• WHAT THE TASK ASKS:
Would you write out, word for word, each line of the records below from the top through the one holding "Definition is_ascii (c"?
THE RECORDS below:
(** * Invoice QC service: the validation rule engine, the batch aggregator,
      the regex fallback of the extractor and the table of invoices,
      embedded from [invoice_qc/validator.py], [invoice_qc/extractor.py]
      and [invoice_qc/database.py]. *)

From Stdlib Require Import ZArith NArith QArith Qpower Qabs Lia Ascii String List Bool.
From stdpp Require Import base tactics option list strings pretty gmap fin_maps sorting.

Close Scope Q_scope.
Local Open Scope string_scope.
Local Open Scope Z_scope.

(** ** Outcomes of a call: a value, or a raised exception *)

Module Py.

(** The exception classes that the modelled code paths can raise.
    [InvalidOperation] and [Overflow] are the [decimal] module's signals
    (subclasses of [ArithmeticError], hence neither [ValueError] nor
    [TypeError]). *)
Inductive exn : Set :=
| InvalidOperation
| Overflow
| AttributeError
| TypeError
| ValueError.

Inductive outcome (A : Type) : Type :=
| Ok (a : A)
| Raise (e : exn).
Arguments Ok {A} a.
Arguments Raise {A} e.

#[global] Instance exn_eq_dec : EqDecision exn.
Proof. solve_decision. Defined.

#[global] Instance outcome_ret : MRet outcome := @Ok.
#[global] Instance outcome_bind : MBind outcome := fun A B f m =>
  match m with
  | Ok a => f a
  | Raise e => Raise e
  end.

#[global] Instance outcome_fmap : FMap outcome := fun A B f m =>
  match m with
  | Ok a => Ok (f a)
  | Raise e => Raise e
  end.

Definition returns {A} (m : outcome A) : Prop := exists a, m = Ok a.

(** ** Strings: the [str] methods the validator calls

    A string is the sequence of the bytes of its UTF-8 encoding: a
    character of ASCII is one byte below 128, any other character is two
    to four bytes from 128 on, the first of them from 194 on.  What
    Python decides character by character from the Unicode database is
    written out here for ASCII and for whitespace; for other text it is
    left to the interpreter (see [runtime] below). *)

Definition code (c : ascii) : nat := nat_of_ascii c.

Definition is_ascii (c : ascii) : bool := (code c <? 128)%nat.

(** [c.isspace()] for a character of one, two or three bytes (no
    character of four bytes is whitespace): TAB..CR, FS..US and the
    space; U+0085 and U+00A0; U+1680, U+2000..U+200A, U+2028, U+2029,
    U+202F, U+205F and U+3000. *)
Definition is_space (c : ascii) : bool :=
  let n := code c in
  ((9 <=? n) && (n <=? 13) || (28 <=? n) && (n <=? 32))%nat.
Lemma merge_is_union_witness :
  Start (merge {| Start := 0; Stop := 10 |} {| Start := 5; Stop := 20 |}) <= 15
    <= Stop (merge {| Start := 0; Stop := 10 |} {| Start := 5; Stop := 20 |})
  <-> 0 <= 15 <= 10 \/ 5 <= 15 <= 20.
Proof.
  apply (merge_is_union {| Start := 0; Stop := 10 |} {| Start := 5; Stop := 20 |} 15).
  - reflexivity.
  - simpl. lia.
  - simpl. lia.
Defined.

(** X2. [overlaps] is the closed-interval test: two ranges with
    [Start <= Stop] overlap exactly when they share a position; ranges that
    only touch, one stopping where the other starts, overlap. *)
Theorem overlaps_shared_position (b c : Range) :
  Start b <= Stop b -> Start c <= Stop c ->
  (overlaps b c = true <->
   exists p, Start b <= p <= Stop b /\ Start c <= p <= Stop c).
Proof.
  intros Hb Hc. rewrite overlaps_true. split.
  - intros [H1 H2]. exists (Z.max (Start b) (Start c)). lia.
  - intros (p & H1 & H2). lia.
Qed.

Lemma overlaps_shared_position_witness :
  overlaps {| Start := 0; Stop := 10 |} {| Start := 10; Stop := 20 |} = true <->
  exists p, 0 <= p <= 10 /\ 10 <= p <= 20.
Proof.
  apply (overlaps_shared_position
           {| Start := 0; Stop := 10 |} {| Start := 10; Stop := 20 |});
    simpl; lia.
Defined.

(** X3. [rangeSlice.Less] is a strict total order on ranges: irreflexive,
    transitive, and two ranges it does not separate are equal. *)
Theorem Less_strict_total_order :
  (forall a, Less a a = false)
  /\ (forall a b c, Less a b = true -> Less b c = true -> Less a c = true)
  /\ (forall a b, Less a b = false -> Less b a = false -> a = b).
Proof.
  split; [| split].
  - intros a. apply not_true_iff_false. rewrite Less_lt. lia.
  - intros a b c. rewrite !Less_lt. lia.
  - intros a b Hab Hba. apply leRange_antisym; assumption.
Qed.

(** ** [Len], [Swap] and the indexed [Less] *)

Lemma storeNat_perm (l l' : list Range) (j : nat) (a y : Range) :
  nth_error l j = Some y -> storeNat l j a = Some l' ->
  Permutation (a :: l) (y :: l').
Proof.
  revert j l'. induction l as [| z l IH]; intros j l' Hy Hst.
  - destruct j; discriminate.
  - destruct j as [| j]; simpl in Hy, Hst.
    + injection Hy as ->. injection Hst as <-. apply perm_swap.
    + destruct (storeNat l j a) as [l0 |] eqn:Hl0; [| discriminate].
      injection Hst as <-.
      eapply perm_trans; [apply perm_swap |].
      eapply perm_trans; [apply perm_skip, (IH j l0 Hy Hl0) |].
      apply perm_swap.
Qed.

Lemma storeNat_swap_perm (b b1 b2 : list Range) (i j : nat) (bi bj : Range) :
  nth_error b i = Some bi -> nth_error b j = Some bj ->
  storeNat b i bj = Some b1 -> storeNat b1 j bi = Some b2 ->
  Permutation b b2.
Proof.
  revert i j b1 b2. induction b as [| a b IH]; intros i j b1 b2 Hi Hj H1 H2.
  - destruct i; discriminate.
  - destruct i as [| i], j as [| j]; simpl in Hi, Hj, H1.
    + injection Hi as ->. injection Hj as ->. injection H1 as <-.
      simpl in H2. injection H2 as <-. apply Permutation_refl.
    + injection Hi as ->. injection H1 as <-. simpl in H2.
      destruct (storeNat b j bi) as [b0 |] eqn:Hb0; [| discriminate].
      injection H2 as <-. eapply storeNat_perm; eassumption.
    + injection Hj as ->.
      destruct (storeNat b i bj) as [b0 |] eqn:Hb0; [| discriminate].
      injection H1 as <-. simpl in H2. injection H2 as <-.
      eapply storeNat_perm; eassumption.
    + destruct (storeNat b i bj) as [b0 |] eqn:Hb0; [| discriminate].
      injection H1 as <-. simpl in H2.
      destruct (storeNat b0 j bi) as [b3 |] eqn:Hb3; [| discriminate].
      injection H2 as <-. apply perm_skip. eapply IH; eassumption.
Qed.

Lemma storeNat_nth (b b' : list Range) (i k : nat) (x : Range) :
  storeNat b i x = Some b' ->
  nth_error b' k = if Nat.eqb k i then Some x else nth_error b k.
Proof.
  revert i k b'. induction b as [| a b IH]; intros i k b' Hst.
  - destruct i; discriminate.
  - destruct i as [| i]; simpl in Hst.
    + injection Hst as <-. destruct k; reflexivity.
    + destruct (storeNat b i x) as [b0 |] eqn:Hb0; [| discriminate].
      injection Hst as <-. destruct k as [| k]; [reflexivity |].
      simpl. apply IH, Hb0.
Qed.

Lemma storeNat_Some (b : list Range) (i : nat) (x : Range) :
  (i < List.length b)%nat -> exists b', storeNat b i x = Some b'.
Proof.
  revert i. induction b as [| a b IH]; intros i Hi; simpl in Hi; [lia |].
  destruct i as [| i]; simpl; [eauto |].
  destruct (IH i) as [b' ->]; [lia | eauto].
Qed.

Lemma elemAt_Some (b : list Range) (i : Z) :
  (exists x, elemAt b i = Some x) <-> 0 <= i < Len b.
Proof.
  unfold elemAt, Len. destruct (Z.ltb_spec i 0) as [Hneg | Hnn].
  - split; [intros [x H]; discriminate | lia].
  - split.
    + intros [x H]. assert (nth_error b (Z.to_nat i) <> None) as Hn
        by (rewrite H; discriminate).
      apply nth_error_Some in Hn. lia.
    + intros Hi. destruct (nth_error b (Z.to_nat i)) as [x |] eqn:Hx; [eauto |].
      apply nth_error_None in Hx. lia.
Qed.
End of THE RECORDS.
• SOLUTION TO THIS TASK:
(** * Invoice QC service: the validation rule engine, the batch aggregator,
      the regex fallback of the extractor and the table of invoices,
      embedded from [invoice_qc/validator.py], [invoice_qc/extractor.py]
      and [invoice_qc/database.py]. *)

From Stdlib Require Import ZArith NArith QArith Qpower Qabs Lia Ascii String List Bool.
From stdpp Require Import base tactics option list strings pretty gmap fin_maps sorting.

Close Scope Q_scope.
Local Open Scope string_scope.
Local Open Scope Z_scope.

(** ** Outcomes of a call: a value, or a raised exception *)

Module Py.

(** The exception classes that the modelled code paths can raise.
    [InvalidOperation] and [Overflow] are the [decimal] module's signals
    (subclasses of [ArithmeticError], hence neither [ValueError] nor
    [TypeError]). *)
Inductive exn : Set :=
| InvalidOperation
| Overflow
| AttributeError
| TypeError
| ValueError.

Inductive outcome (A : Type) : Type :=
| Ok (a : A)
| Raise (e : exn).
Arguments Ok {A} a.
Arguments Raise {A} e.

#[global] Instance exn_eq_dec : EqDecision exn.
Proof. solve_decision. Defined.

#[global] Instance outcome_ret : MRet outcome := @Ok.
#[global] Instance outcome_bind : MBind outcome := fun A B f m =>
  match m with
  | Ok a => f a
  | Raise e => Raise e
  end.

#[global] Instance outcome_fmap : FMap outcome := fun A B f m =>
  match m with
  | Ok a => Ok (f a)
  | Raise e => Raise e
  end.

Definition returns {A} (m : outcome A) : Prop := exists a, m = Ok a.

(** ** Strings: the [str] methods the validator calls

    A string is the sequence of the bytes of its UTF-8 encoding: a
    character of ASCII is one byte below 128, any other character is two
    to four bytes from 128 on, the first of them from 194 on.  What
    Python decides character by character from the Unicode database is
    written out here for ASCII and for whitespace; for other text it is
    left to the interpreter (see [runtime] below). *)

Definition code (c : ascii) : nat := nat_of_ascii c.

Definition is_ascii (c : ascii) : bool := (code c <? 128)%nat.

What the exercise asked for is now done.